> **What to work on**: Retype each line exactly as it stands, beginning at the first line of the material and finishing with the line that contains "event starts no".

> **Input data**:
(** C10. [Board.alert] decides on the cycle by the input status the board
    object holds when [event.alert] has returned, not by the status of
    the event: whatever the monitor did to the input status in between,
    [check_alert] is called if and only if it is 1 then. So an ALARM
    event starts no cycle when the status has gone to 0, and a RECOVERY
    event starts one when it has gone to 1. *)
Theorem alert_cycle_follows_shared_input_status :
  (forall (E : Env) (w : World) (fuel n : nat) ev w1 t1,
     Board.alert_notify fuel E w = Ok ev w1 t1 ->
     exists w2 t2,
       Board.monitor_loop n E w1 = Ok tt w2 t2
       /\ Board.alert_beside_monitor fuel n E w
          = after (t1 ++ t2) (Board.alert_cycle fuel ev E w2)
       /\ (cycle_entered (trace_of (Board.alert_beside_monitor fuel n E w))
           = true
           <-> input_status w2 = Some 1))
  /\ (exists w1 t1 w2 t2,
        Board.alert_notify 10 pin_low (world (Some 1))
        = Ok (Event.mk 0 "ALARM") w1 t1
        /\ Board.alert_beside_monitor 10 1 pin_low (world (Some 1))
           = Ok tt w2 t2
        /\ input_status w2 = Some 0
        /\ cycle_entered t2 = false)
  /\ (exists w1 t1 w2 t2,
        Board.alert_notify 10 all_well (world (Some 0))
        = Ok (Event.mk 0 "RECOVERY") w1 t1
        /\ Board.alert_beside_monitor 10 1 all_well (world (Some 0))
           = Ok tt w2 t2
        /\ input_status w2 = Some 1
        /\ cycle_entered t2 = true).
Proof.
  split; [|split].
  - intros E w fuel n ev w1 t1 Hnotify.
    destruct (monitor_loop_returns n E w1) as (w2 & t2 & Hloop & Ht2).
    exists w2, t2. split; [done|].
    assert (Hrun : Board.alert_beside_monitor fuel n E w
                   = after (t1 ++ t2) (Board.alert_cycle fuel ev E w2)).
    { unfold Board.alert_beside_monitor, bind. rewrite Hnotify, Hloop.
      by rewrite after_after. }
    split; [done|].
    rewrite Hrun, trace_of_after, !cycle_entered_app.
    pose proof (alert_notify_quiet fuel E w) as Hq. rewrite Hnotify in Hq.
    destruct Hq as (_ & _ & ->).
    rewrite (cycle_entered_false t2) by done. simpl.
    apply alert_cycle_entered.
  - vm_compute. eexists _, _, _, _. repeat split.
  - vm_compute. eexists _, _, _, _. repeat split.
Qed.

(* ================================================================== *)
(** * [Board.check_alert] *)
(* ================================================================== *)

Lemma sends_cycles count ts : sends (cycles count ts) = concat (map sends ts).
Proof.
  revert count. induction ts as [|t ts IH]; intros count; [done|].
  cbn [cycles map concat]. unfold cycle.
  by rewrite !sends_app, IH.
Qed.

Lemma sub_interval_pos : 0 < Board.sub_interval.
Proof. done. Qed.

Lemma alert_keeps_board fuel ev ip E w w' t :
  Event.alert fuel ev ip E w = Ok tt w' t -> keeps_board w w'.
Proof.
  intros H.
  pose proof (sat_event_alert E (fun _ => True) fuel ev ip
                (fun _ _ _ _ => I) (fun _ => I) (fun _ _ => I) w) as Hsat.
  rewrite H in Hsat. by destruct Hsat.
Qed.

(** A pass with the pin HIGH. *)
Lemma check_alert_loop_high fuel afuel ev cur end_time count E w w2 t :
  cur < end_time ->
  gpio_input E (gpio_n w) = 1 ->
  Event.alert afuel ev (ip E) E (tick_gpio w) = Ok tt w2 t ->
  Board.check_alert_loop (S fuel) afuel ev cur end_time count E w
  = after (cycle (count + 1) t)
      (Board.check_alert_loop fuel afuel ev (clock_now E (clock_n w2)) end_time
         (count + 1) E (tick_clock w2)).
Proof.
  intros Hlt Hpin Halert. cbn [Board.check_alert_loop].
  rewrite (proj2 (Z.ltb_lt _ _) Hlt).
  unfold bind at 1. unfold sleep at 1, emit at 1.
  unfold bind at 1. unfold GPIO_input at 1. rewrite Hpin.
  change (1 =? 1) with true. cbv iota.
  unfold bind at 1. unfold log at 1, emit at 1.
  unfold bind at 1. unfold ask at 1.
  unfold bind at 1. rewrite Halert.
  unfold bind at 1. unfold datetime_now at 1.
  rewrite !after_after. simpl. unfold cycle. simpl.
  by rewrite app_nil_r.
Qed.

(** A pass with the pin not HIGH. *)
Lemma check_alert_loop_low fuel afuel ev cur end_time count E w :
  cur < end_time ->
  gpio_input E (gpio_n w) <> 1 ->
  Board.check_alert_loop (S fuel) afuel ev cur end_time count E w
  = Ok tt (tick_gpio w) recovery_noted.
Proof.
  intros Hlt Hpin. cbn [Board.check_alert_loop].
  rewrite (proj2 (Z.ltb_lt _ _) Hlt).
  unfold bind, sleep, emit, GPIO_input, log; simpl.
  by rewrite (proj2 (Z.eqb_neq _ _) Hpin).
Qed.

(** The window is over. *)
Lemma check_alert_loop_over fuel afuel ev cur end_time count E w :
  end_time <= cur ->
  Board.check_alert_loop fuel afuel ev cur end_time count E w = Ok tt w [].
Proof.
  intros Hle. destruct fuel; cbn [Board.check_alert_loop];
    by rewrite (proj2 (Z.ltb_ge _ _) Hle).
Qed.

(** [j] passes with the pin HIGH inside the window. *)
Lemma check_alert_loop_cycles E afuel ev end_time :
  alert_returns E afuel ev ->
  forall (j fuel : nat) (w : World) (cur count : Z),
    cur + Z.of_nat j * Board.sub_interval <= end_time ->
    (forall k : nat,
       clock_now E (k + clock_n w)
       = cur + (Z.of_nat k + 1) * Board.sub_interval) ->
    reads_high E w j ->
    exists w' ts,
      Board.check_alert_loop (j + fuel) afuel ev cur end_time count E w
      = after (cycles count ts)
          (Board.check_alert_loop fuel afuel ev
             (cur + Z.of_nat j * Board.sub_interval) end_time
             (count + Z.of_nat j) E w')
      /\ length ts = j
      /\ Forall (alert_run E afuel ev) ts
      /\ gpio_n w' = (j + gpio_n w)%nat
      /\ clock_n w' = (j + clock_n w)%nat
      /\ input_status w' = input_status w.
Proof.
  intros Hret. pose proof sub_interval_pos as Hpos.
  induction j as [|j IH]; intros fuel w cur count Hroom Hclock Hhigh.
  - exists w, []. rewrite after_nil.
    replace (cur + Z.of_nat 0 * Board.sub_interval) with cur by lia.
    replace (count + Z.of_nat 0) with count by lia.
    repeat split. constructor.
  - destruct (Hret (tick_gpio w)) as (w2 & t & Halert).
    destruct (alert_keeps_board _ _ _ _ _ _ _ Halert) as (Hs & Hg & Hc).
    simpl in Hs, Hg, Hc.
    assert (Hnow : clock_now E (clock_n w2) = cur + Board.sub_interval).
    { rewrite Hc. pose proof (Hclock O) as H0. cbn [Nat.add] in H0.
      rewrite H0. lia. }
    destruct (IH fuel (tick_clock w2) (cur + Board.sub_interval) (count + 1))
      as (w' & ts & Hloop & Hlen & Hruns & Hg' & Hc' & Hs').
    + lia.
    + intros k. simpl. rewrite Hc.
      replace (k + S (clock_n w))%nat with (S k + clock_n w)%nat by lia.
      rewrite Hclock. lia.
    + intros k Hk. simpl. rewrite Hg.
      replace (k + S (gpio_n w))%nat with (S k + gpio_n w)%nat by lia.
      apply Hhigh. lia.
    + exists w', (t :: ts).
      change (S j + fuel)%nat with (S (j + fuel)).
      rewrite (check_alert_loop_high _ _ _ _ _ _ _ _ w2 t);
        [|lia|apply (Hhigh O); lia|done].
      rewrite Hnow, Hloop, after_after. cbn [cycles].
      replace (cur + Board.sub_interval + Z.of_nat j * Board.sub_interval)
        with (cur + Z.of_nat (S j) * Board.sub_interval) by lia.
      replace (count + 1 + Z.of_nat j) with (count + Z.of_nat (S j)) by lia.
      split; [done|]. split; [simpl; lia|].
      split; [constructor; [by exists (tick_gpio w), w2|done]|].
      simpl in Hg', Hc', Hs'. rewrite Hg', Hc', Hs', Hg, Hc, Hs.
      repeat split; lia.
Qed.

(** The calls of [event.alert] in [Board.check_alert], with a clock that
    advances by exactly the step of the cycle from one reading to the
    next and calls that return: if the pin reads HIGH six times,
    [event.alert] is called six times, which is the window (60 s)
    divided by the step (10 s), and the cycle ends; if the pin reads
    HIGH [j] times and then not HIGH, inside the window, it is called
    [j] times and the cycle ends at that read, which is the last: the
    mails of the cycle are those of the [j] calls. *)
Theorem check_alert_realerts
    (E : Env) (w : World) (fuel : nat) (ev : Event.t) :
  ideal_clock E w ->
  alert_returns E fuel ev ->
  (6 <= fuel)%nat ->
  Z.to_nat (Board.total_duration / Board.sub_interval) = 6%nat
  /\ (reads_high E w 6 ->
      exists w' ts,
        Board.check_alert fuel ev E w
        = Ok tt w' (cycles 0 ts ++ cycle_ended (input_status w))
        /\ length ts = Z.to_nat (Board.total_duration / Board.sub_interval)
        /\ Forall (alert_run E fuel ev) ts
        /\ sends (cycles 0 ts ++ cycle_ended (input_status w))
           = concat (map sends ts)
        /\ gpio_n w' = (6 + gpio_n w)%nat)
  /\ (forall j : nat,
        (j < 6)%nat ->
        reads_high E w j ->
        gpio_input E (j + gpio_n w) <> 1 ->
        exists w' ts,
          Board.check_alert fuel ev E w
          = Ok tt w'
              (cycles 0 ts ++ recovery_noted
               ++ cycle_ended (input_status w))
          /\ length ts = j
          /\ Forall (alert_run E fuel ev) ts
          /\ sends (cycles 0 ts ++ recovery_noted
                    ++ cycle_ended (input_status w))
             = concat (map sends ts)
          /\ gpio_n w' = (S j + gpio_n w)%nat).
Proof.
  intros Hclock Hret Hfuel.
  assert (Hstart : forall k : nat,
    clock_now E (k + clock_n (tick_clock w))
    = clock_now E (clock_n w) + (Z.of_nat k + 1) * Board.sub_interval).
  { intros k. simpl.
    replace (k + S (clock_n w))%nat with (S k + clock_n w)%nat by lia.
    rewrite Hclock. lia. }
  split; [done|]. split.
  - intros Hhigh.
    destruct (check_alert_loop_cycles E fuel ev
                (clock_now E (clock_n w) + Board.total_duration) Hret
                6 (fuel - 6) (tick_clock w) (clock_now E (clock_n w)) 0)
      as (w' & ts & Hloop & Hlen & Hruns & Hg & _ & Hs);
      [done|exact Hstart|exact Hhigh|].
    replace (6 + (fuel - 6))%nat with fuel in Hloop by lia.
    rewrite (check_alert_loop_over (fuel - 6)) in Hloop
      by (unfold Board.total_duration, Board.sub_interval, timedelta, sec; lia).
    exists w', ts. split.
    + unfold Board.check_alert, bind, datetime_now. simpl.
      rewrite Hloop. simpl. rewrite Hs. simpl. by rewrite !app_nil_r.
    + rewrite sends_app, sends_cycles. simpl. rewrite app_nil_r. done.
  - intros j Hj Hhigh Hlow.
    destruct (check_alert_loop_cycles E fuel ev
                (clock_now E (clock_n w) + Board.total_duration) Hret
                j (S (fuel - S j)) (tick_clock w) (clock_now E (clock_n w)) 0)
      as (w' & ts & Hloop & Hlen & Hruns & Hg & _ & Hs).
    { unfold Board.total_duration, Board.sub_interval, timedelta, sec. lia. }
    { exact Hstart. }
    { exact Hhigh. }
    replace (j + S (fuel - S j))%nat with fuel in Hloop by lia.
    rewrite (check_alert_loop_low (fuel - S j)) in Hloop.
    + exists (tick_gpio w'), ts. split.
      * unfold Board.check_alert, bind, datetime_now. simpl.
        rewrite Hloop. simpl. rewrite Hs. simpl.
        by rewrite ?app_nil_r, <- ?app_assoc.
      * rewrite sends_app, sends_cycles. simpl. rewrite app_nil_r.
        simpl in Hg. rewrite Hg. done.
    + unfold Board.total_duration, Board.sub_interval, timedelta, sec. lia.
    + simpl in Hg. by rewrite Hg.
Qed.

(* ================================================================== *)
(** * [FreezerData.parse_csv] *)
(* ================================================================== *)

Lemma dict_zip_keys (fieldnames row : list string)
    (d : gmap string (option string)) (k : string) :
  is_Some (foldl (fun d kv => <[kv.1 := Some kv.2]> d) d (zip fieldnames row)
           !! k)
  <-> is_Some (d !! k) \/ k ∈ take (length row) fieldnames.
Proof.
  revert row d. induction fieldnames as [|f fs IH]; intros [|r row] d; simpl;
    rewrite ?take_nil, ?elem_of_nil; try tauto.
  rewrite IH, lookup_insert_is_Some', elem_of_cons. intuition congruence.
Qed.

Lemma restval_keys (keys : list string) (d : gmap string (option string))
    (k : string) :
  is_Some (foldl (fun d key => <[key := None]> d) d keys !! k)
  <-> is_Some (d !! k) \/ k ∈ keys.
Proof.
  revert d. induction keys as [|f fs IH]; intros d; simpl;
    rewrite ?elem_of_nil; try tauto.
  rewrite IH, lookup_insert_is_Some', elem_of_cons. intuition congruence.
Qed.

(** Every row of the reader has exactly the field names as its keys. *)
Lemma make_row_keys (fieldnames row : list string) (k : string) :
  is_Some (FreezerData.fields (FreezerData.make_row fieldnames row) !! k)
  <-> k ∈ fieldnames.
Proof.
  unfold FreezerData.make_row, FreezerData.dict_zip.
  destruct (length fieldnames <? length row)%nat eqn:Hlt; simpl.
  - apply Nat.ltb_lt in Hlt. rewrite dict_zip_keys, lookup_empty.
    rewrite take_ge by lia. rewrite <- not_eq_None_Some. tauto.
  - apply Nat.ltb_ge in Hlt.
    destruct (length row <? length fieldnames)%nat eqn:Hlt'; simpl.
    + rewrite restval_keys, dict_zip_keys, lookup_empty.
      rewrite <- (take_drop (length row) fieldnames) at 3.
      rewrite elem_of_app, <- not_eq_None_Some. tauto.
    + apply Nat.ltb_ge in Hlt'. rewrite dict_zip_keys, lookup_empty.
      rewrite take_ge by lia. rewrite <- not_eq_None_Some. tauto.
Qed.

> **Response area**:
(** C10. [Board.alert] decides on the cycle by the input status the board
    object holds when [event.alert] has returned, not by the status of
    the event: whatever the monitor did to the input status in between,
    [check_alert] is called if and only if it is 1 then. So an ALARM
    event starts no cycle when the status has gone to 0, and a RECOVERY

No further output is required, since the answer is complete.